Lublin Info Centre
Accrea changes lives with robotics
What inspired you to establish a robotics company?
I’ve always been interested in robots, and anything that moves. I used to disassemble motors and drive stations to create something that moves. Robotics was a natural progression of my interests. I launched the company while pursuing my PhD in Germany. In 2007, my colleagues at the Munich University of Technology needed ten robots that didn’t exist at the time. The robots were supposed to be human-like, move around, and interact with people. I couldn’t do it alone, so I started the company and brought in skilled colleagues from Lublin to join me. Our collaboration with the Technical University of Munich was so successful that we were subsequently included in several other scientific projects. We have never ventured into industrial robotics, though. Our focus has always been on robots that help people by assisting them in standing up, walking, or providing medical and rehabilitation services. Today, we continue to undertake such projects on behalf of universities. Therefore, we are a design agency working on commission.

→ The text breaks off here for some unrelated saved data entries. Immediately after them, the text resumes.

(* ===== verification/MessageSending.v ===== *)
(** The pattern by which every manager sends: allocate a message in the pool, set its
    fields, push it to an outbound queue, give it back when the queue is full.  This file
    has the predicates that follow a message through the pattern and the rules of the
    weakest-precondition calculus for its steps. *)
From S2P Require Import Prelude FixFields LockFreeQueue QueueInterface MessagePool FixMessage PriorityQueues.

(** [m] is being built at address [a], slot [i], in [p]; everything else is as in [p0]. *)
Record built (p0 : FixMessagePool) (a : Z) (i : nat) (m : FixMessage) (p : FixMessagePool)
    : Prop := {
  built_wf : pool_wf p;
  built_addr : a = addr_of p0 (Z.of_nat i);
  built_free : pool_slots_ p0 !! i = Some None;
  built_slots : pool_slots_ p = <[i := Some m]> (pool_slots_ p0);
  built_size : pool_size_ p = pool_size_ p0;
  built_start : pool_start_ p = pool_start_ p0;
  built_bytes : slot_bytes_ p = slot_bytes_ p0;
  built_open : pool_is_shutdown_ p = pool_is_shutdown_ p0
}.

(** Same objects in the same slots. *)
Record same_objects (p0 p : FixMessagePool) : Prop := {
  so_wf : pool_wf p;
  so_slots : pool_slots_ p = pool_slots_ p0;
  so_size : pool_size_ p = pool_size_ p0;
  so_start : pool_start_ p = pool_start_ p0;
  so_bytes : slot_bytes_ p = slot_bytes_ p0;
  so_open : pool_is_shutdown_ p = pool_is_shutdown_ p0
}.

Lemma built_addr_of p0 a i m p : built p0 a i m p -> a = addr_of p (Z.of_nat i).
Proof. intros []. subst. unfold addr_of. congruence. Qed.

Lemma built_lt p0 a i m p : built p0 a i m p -> (i < length (pool_slots_ p0))%nat.
Proof. intros []. by eapply lookup_lt_Some. Qed.

Lemma built_slot p0 a i m p : built p0 a i m p -> slot_of p a = Some (Z.of_nat i).
Proof.
  intros Hb. rewrite (built_addr_of _ _ _ _ _ Hb). pose proof (built_lt _ _ _ _ _ Hb) as Hlt.
  destruct Hb as [[Hn Hy Hs Hl _ _] _ _ Hsl _ _ _ _].
  apply slot_of_addr; [done|]. rewrite <- Hs, Hsl, length_insert. lia.
Qed.

Lemma built_deref p0 a i m p : built p0 a i m p -> deref p a = Some m.
Proof.
  intros Hb. unfold deref. rewrite (built_slot _ _ _ _ _ Hb). simpl.
  rewrite Nat2Z.id, (built_slots _ _ _ _ _ Hb), list_lookup_insert_eq; [done|].
  by eapply built_lt.
Qed.

Lemma built_allocate fresh p0 a p :
  pool_wf p0 -> allocate fresh p0 = (Some a, p) -> exists i, built p0 a i fresh p.
Proof.
  intros Hw E. destruct (allocate_some _ _ _ _ Hw E) as (i & -> & Hi & Hs & _ & Hz & Hst & Hsb & Hw').
  exists i. split; try done. unfold allocate, allocateRaw, fail_allocation in E.
  repeat case_hyp E; simplify_eq; done.
Qed.

Lemma built_update f p0 a i m p : built p0 a i m p -> built p0 a i (f m) (update_object f a p).
Proof.
  intros Hb. destruct (update_object_same f a p) as (E1 & E2 & E3 & E4).
  pose proof (built_slot _ _ _ _ _ Hb) as Hs. pose proof (built_lt _ _ _ _ _ Hb) as Hlt.
  destruct Hb. split; try congruence.
  - by apply update_object_wf.
  - unfold update_object. rewrite Hs. simpl. rewrite Nat2Z.id, built_slots0.
    apply list_eq. intros j. destruct (decide (j = i)) as [->|Hj].
    + rewrite list_lookup_alter_eq, !list_lookup_insert_eq; done.
    + by rewrite list_lookup_alter_ne, !list_lookup_insert_ne.
Qed.

Lemma built_deallocate p0 a i m p :
  built p0 a i m p -> same_objects p0 (deallocate (Some a) p).
Proof.
  intros Hb. pose proof (built_addr_of _ _ _ _ _ Hb) as ->.
  pose proof (built_lt _ _ _ _ _ Hb) as Hlt. destruct Hb.
  destruct (deallocate_live i p) as (E1 & _ & _ & _ & E2 & E3 & E4 & E5 & E6); [done| |].
  { exists m. by rewrite built_slots0, list_lookup_insert_eq. }
  split; try congruence. rewrite E1, built_slots0, list_insert_insert_eq. by apply list_insert_id.
Qed.

Lemma built_live p0 a i m p : built p0 a i m p -> live_set p = {[i]} ∪ live_set p0.
Proof. intros Hb. eapply live_set_insert; [apply Hb|by eapply built_lt]. Qed.

Lemma same_objects_refl p : pool_wf p -> same_objects p p.
Proof. by split. Qed.

Lemma same_objects_live p0 p : same_objects p0 p -> live_set p = live_set p0.
Proof.
  intros [_ E _ _ _ _]. apply set_eq. intros j. rewrite !elem_of_live_set.
  unfold live_slot. by rewrite E.
Qed.

(** Pointers to other live messages see the same objects. *)
Lemma built_other p0 a i m p b o :
  built p0 a i m p -> 0 < slot_bytes_ p0 -> deref p0 b = Some o -> deref p b = Some o.
Proof.
  intros Hb Hy Hd. assert (slot_of p b = slot_of p0 b) as Es by (apply slot_of_same; apply Hb).
  unfold deref in *. rewrite Es. destruct (slot_of p0 b) as [z|]; [|done]. simpl in *.
  rewrite (built_slots _ _ _ _ _ Hb). destruct (decide (Z.to_nat z = i)) as [<-|Hj].
  - by rewrite (built_free _ _ _ _ _ Hb) in Hd.
  - by rewrite list_lookup_insert_ne.
Qed.

Lemma same_objects_deref p0 p b : same_objects p0 p -> deref p b = deref p0 b.
Proof.
  intros Hs. unfold deref. rewrite (slot_of_same p0 p); try apply Hs.
  by rewrite (so_slots _ _ Hs).
Qed.

Lemma update_object_id a (p : FixMessagePool) : update_object (fun m => m) a p = p.
Proof.
  unfold update_object. destruct (slot_of p a) as [i|]; [|done]. destruct p as [? ? ? sl ? ? ? ? ? ? ?].
  simpl. f_equal. apply list_eq. intros j. destruct (decide (j = Z.to_nat i)) as [->|Hj].
  - rewrite list_lookup_alter_eq. by destruct (sl !! Z.to_nat i) as [[]|].
  - by rewrite list_lookup_alter_ne.
Qed.

(** ** Steps of the environment *)
Section Steps.
Context {Q : Type} `{FifoQueue Z Q}.
Variable clock : nat -> Z.
Implicit Types e : Env Q.

Definition same_queues (e0 e : Env Q) : Prop :=
  env_wf e /\ forall p, queued e p = queued e0 p /\ room e p = room e0 p.

(** Nothing observable happened since [e0]. *)
Definition idle (e0 e : Env Q) : Prop :=
  same_objects (env_pool e0) (env_pool e) /\ same_queues e0 e.

(** A message is under construction. *)
Definition building (e0 : Env Q) (a : Z) (i : nat) (m : FixMessage) (e : Env Q) : Prop :=
  built (env_pool e0) a i m (env_pool e) /\ same_queues e0 e.

(** The message was built and handed to the queue of [p]. *)
Definition sent (e0 : Env Q) (p : Priority) (a : Z) (i : nat) (m : FixMessage) (e : Env Q) : Prop :=
  built (env_pool e0) a i m (env_pool e) /\ env_wf e /\
  queued e p = queued e0 p ++ [a] /\ S (room e p) = room e0 p /\
  forall p', p' <> p -> queued e p' = queued e0 p' /\ room e p' = room e0 p'.

Lemma idle_refl e : pool_wf (env_pool e) -> env_wf e -> idle e e.
Proof. intros Hp He. split; [by apply same_objects_refl|]. by split. Qed.

Lemma idle_pool_wf e0 e : idle e0 e -> pool_wf (env_pool e).
Proof. intros [[] _]. done. Qed.
Lemma idle_wf e0 e : idle e0 e -> env_wf e.
Proof. by intros [_ [? _]]. Qed.

Lemma idle_trans e1 e2 e3 : idle e1 e2 -> idle e2 e3 -> idle e1 e3.
Proof.
  intros [[] [A1 A2]] [[] [B1 B2]]. split; [split; congruence|]. split; [done|].
  intros p. destruct (A2 p), (B2 p). split; congruence.
Qed.

Lemma idle_building e0 e1 a i m e : idle e0 e1 -> building e1 a i m e -> building e0 a i m e.
Proof.
  intros [[] [A1 A2]] [[] [B1 B2]]. split.
  - split; try congruence. unfold addr_of in *. congruence.
  - split; [done|]. intros p. destruct (A2 p), (B2 p). split; congruence.
Qed.

Lemma idle_sent e0 e1 p a i m e : idle e0 e1 -> sent e1 p a i m e -> sent e0 p a i m e.
Proof.
  intros [[] [A1 A2]] ([] & B1 & B2 & B3 & B4). split_and!; try done.
  - split; try congruence. unfold addr_of in *. congruence.
  - rewrite B2. by rewrite (proj1 (A2 p)).
  - rewrite B3. apply A2.
  - intros p' Hp. destruct (A2 p'), (B4 p' Hp). split; congruence.
Qed.

Context {S : Type}.

Lemma wp_env_now {A} (k : Z -> M (S * Env Q) A) Post E c e :
  wp (k (clock (env_ticks e))) Post E
     (c, mkEnv (env_pool e) (env_queues e) (Datatypes.S (env_ticks e))) ->
  wp (bind (on_env (env_now clock)) k) Post E (c, e).
Proof. done. Qed.

(** A clock reading keeps what was observed so far. *)
Lemma idle_tick e0 e t : idle e0 e -> idle e0 (mkEnv (env_pool e) (env_queues e) t).
Proof. intros [H1 [[H2 H3] H4]]. by split; [|split]. Qed.
Lemma building_tick e0 a i m e t :
  building e0 a i m e -> building e0 a i m (mkEnv (env_pool e) (env_queues e) t).
Proof. intros [H1 [[H2 H3] H4]]. by split; [|split]. Qed.
Lemma sent_tick e0 p a i m e t :
  sent e0 p a i m e -> sent e0 p a i m (mkEnv (env_pool e) (env_queues e) t).
Proof. intros (H1 & [] & H3). split; [done|]. split; [by split|exact H3]. Qed.

Lemma wp_env_allocate {A} (k : option Z -> M (S * Env Q) A) Post E c e :
  pool_wf (env_pool e) -> env_wf e ->
  (forall a i e', building e a i (newFixMessage (clock (env_ticks e))) e' ->
     wp (k (Some a)) Post E (c, e')) ->
  (forall e', idle e e' ->
     pool_is_shutdown_ (env_pool e) = true \/ available (env_pool e) = 0 ->
     wp (k None) Post E (c, e')) ->
  wp (bind (on_env (env_allocate clock)) k) Post E (c, e).
Proof.
  intros Hp He Hs Hn. unfold wp, bind, on_env, env_allocate. simpl.
  destruct (allocate _ (env_pool e)) as [[a|] p] eqn:E1.
  - destruct (built_allocate _ _ _ _ Hp E1) as [i Hb]. simpl. apply (Hs a i). split; [done|].
    split; [by destruct He; split|done].
  - destruct (allocate_none _ _ _ Hp E1) as [-> Hc]. apply Hn.
    + split; [|split; [by destruct He; split|done]]. destruct Hp. split; try done.
    + destruct Hc as [Hc|Hc]; [by left|right; lia].
Qed.

Lemma wp_env_update {A} f a i m e0 (k : unit -> M (S * Env Q) A) Post E c e :
  building e0 a i m e ->
  (forall e', building e0 a i (f m) e' -> wp (k tt) Post E (c, e')) ->
  wp (bind (on_env (env_update f a)) k) Post E (c, e).
Proof.
  intros [Hb [[Hq1 Hq2] Hq3]] Hk. unfold wp, bind, on_env, env_update, env_call. simpl.
  rewrite (built_deref _ _ _ _ _ Hb). simpl. apply Hk. split; [by apply (built_update f)|].
  by split.
Qed.

Lemma wp_env_push {A} p a i m e0 (k : bool -> M (S * Env Q) A) Post E c e :
  building e0 a i m e ->
  (room e0 p <> O -> forall e', sent e0 p a i m e' -> wp (k true) Post E (c, e')) ->
  (room e0 p = O -> forall e', building e0 a i m e' -> wp (k false) Post E (c, e')) ->
  wp (bind (on_env (env_push p a)) k) Post E (c, e).
Proof.
  intros [Hb [Hq1 Hq2]] Hs Hn. destruct (env_push_spec p a e Hq1) as (e' & E1 & He & Hp & Ht & Hi & Hr & Ho).
  unfold wp, bind, on_env. cbn [snd fst]. rewrite E1. rewrite (proj2 (Hq2 p)), (proj1 (Hq2 p)) in *.
  case_bool_decide as Hz; simpl.
  - apply Hn; [done|]. split; [by rewrite Hp|]. split; [done|]. intros p'.
    destruct (decide (p' = p)) as [->|Hd].
    + rewrite Hi, Hr, Hz, take_0, app_nil_r. done.
    + destruct (Ho p' Hd) as [-> ->]. apply Hq2.
  - apply Hs; [done|]. split; [by rewrite Hp|]. split; [done|].
    rewrite Hi, take_ge by (simpl; lia). split; [done|]. split; [lia|].
    intros p' Hd. destruct (Ho p' Hd) as [-> ->]. apply Hq2.
Qed.

Lemma wp_env_deallocate a i m e0 Post E (c : S) e :
  building e0 a i m e -> (forall e', idle e0 e' -> Post tt (c, e')) ->
  wp (on_env (env_deallocate a)) Post E (c, e).
Proof.
  intros [Hb [[Hq1 Hq2] Hq3]] Hk. apply Hk. split; [by eapply built_deallocate|]. by split.
Qed.
End Steps.

(** Steps of a proof: setting a field of, or reading the clock for, the message under
    construction. *)
Ltac step_update := eapply wp_env_update; [eassumption|intros ? ?].
Ltac step_now :=
  apply wp_env_now;
  match goal with
  | Hb : building ?e0 ?a ?i ?m ?e |- wp _ _ _ (_, mkEnv (env_pool ?e) (env_queues ?e) ?t) =>
      apply (building_tick e0 a i m e t) in Hb
  end.

(** Equality of two field maps built by insertions of standard tags. *)
Ltac solve_fields :=
  apply map_eq; let j := fresh "j" in intros j;
  rewrite ?lookup_insert, ?lookup_singleton, ?lookup_empty;
  repeat case_decide; subst; try done; exfalso;
  unfold Tag.BeginString, Tag.MsgType, Tag.SenderCompID, Tag.TargetCompID, Tag.MsgSeqNum,
    Tag.SendingTime, Tag.BeginSeqNo, Tag.EndSeqNo in *; congruence.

How many people work for your company?
Our team consists of around 30 people, including mechanics, electronics engineers, electricians, automation engineers, and programmers who work with us permanently. We also collaborate with designers and psychologists, although they are not employed on every project. Additionally, we have our own CNC centre.
What were your first projects like?
Our very first creation was a social robot designed to interact with random people on the street. It would ask for directions, using its ability to talk, observe, and interpret people’s reactions and responses. We also developed a robot to assist those using a walker, which guided patients while simultaneously diagnosing their condition using 3D cameras and comparing their gait with a pre-set pattern. It even helped them stand up and sit down. Additionally, we crafted robots for remote ultrasound diagnosis and to care for individuals with dementia, serving as a companion and living with them in their flats.
What projects are you currently working on?
We’re not only involved in consortium projects, but also working on our own ideas that are promising and have market potential. Our first successful project was a robotic arm for individuals who are paralysed and rely on a wheelchair for mobility. Thanks to our solution, these individuals can become more self-sufficient and less reliant on their caregivers. We have two additional projects in the works. The first one is a system designed to assist minimally invasive surgeons who use laparoscopic instruments for procedures. We’re developing a set of robotic arms that can take over the assisting tasks. The demand for these types of solutions is high, as approximately 20 million laparoscopic surgeries are performed each year worldwide.
Our second project involves a biopsy needle guidance system for cancer diagnosis. We’re also collaborating with business representatives from Israel to create an automatic vaccination system for animals in veterinary medicine.
Considering such a broad range of assignments, are Lublin’s universities able to provide you with suitable job candidates?
In Lublin, we have top-notch universities and world-class experts. However, when it comes to our company, we need to provide extensive training to new hires and teach them everything from the scratch. We managed to attract excellent graduates who are passionate about robotics. We also benefit from the proximity to the Medical University. Additionally, the City of Lublin is committed to creating a favourable environment for innovative entrepreneurs like us, which we appreciate.
Do you still have a branch in Munich and collaborate with international partners?
We established our Munich branch in 2014, but now we solely operate in Lublin. However, we plan to reopen the Munich branch. We also have partners in Bavaria and other parts of Europe, including Germany, Austria, Italy, Greece, England, and Spain.
What are your current sales achievements?
One example of such success is our automatic wheelchair arm, which is selling well due to its quality and competitive advantage. We are proud we achieved this through our own resources, without external investors, but with grants and projects we obtained. However, for further system implementations, we will seek collaboration with external investors.
As an expert in applied robotics, how do you envision its development? Our readers are curious about whether robots will completely replace human labour. What are your thoughts on the matter?
I have been grappling with these questions and concerns for 25 years, the statistics confirm, though, that robots do not eliminate jobs, but rather create them. While robots can replace humans in professions with labour shortages, such as elderly care, it’s not as if they operate autonomously. They need skilled workers who will programme, install, integrate and maintain them.
What steps can Lublin take with institutional partners to enhance its high-tech potential?
Many people have asked me this question since I relocated to Lublin, and I consistently respond with the same answer. Lublin is already taking significant strides in this direction, but there is still room for further development. Although we have technology companies and software houses, we need more innovative solutions. Lublin offers lower employment costs, but we need more creative employees who are interested in new technologies. The city also lacks maker spaces where such individuals can realize their ideas.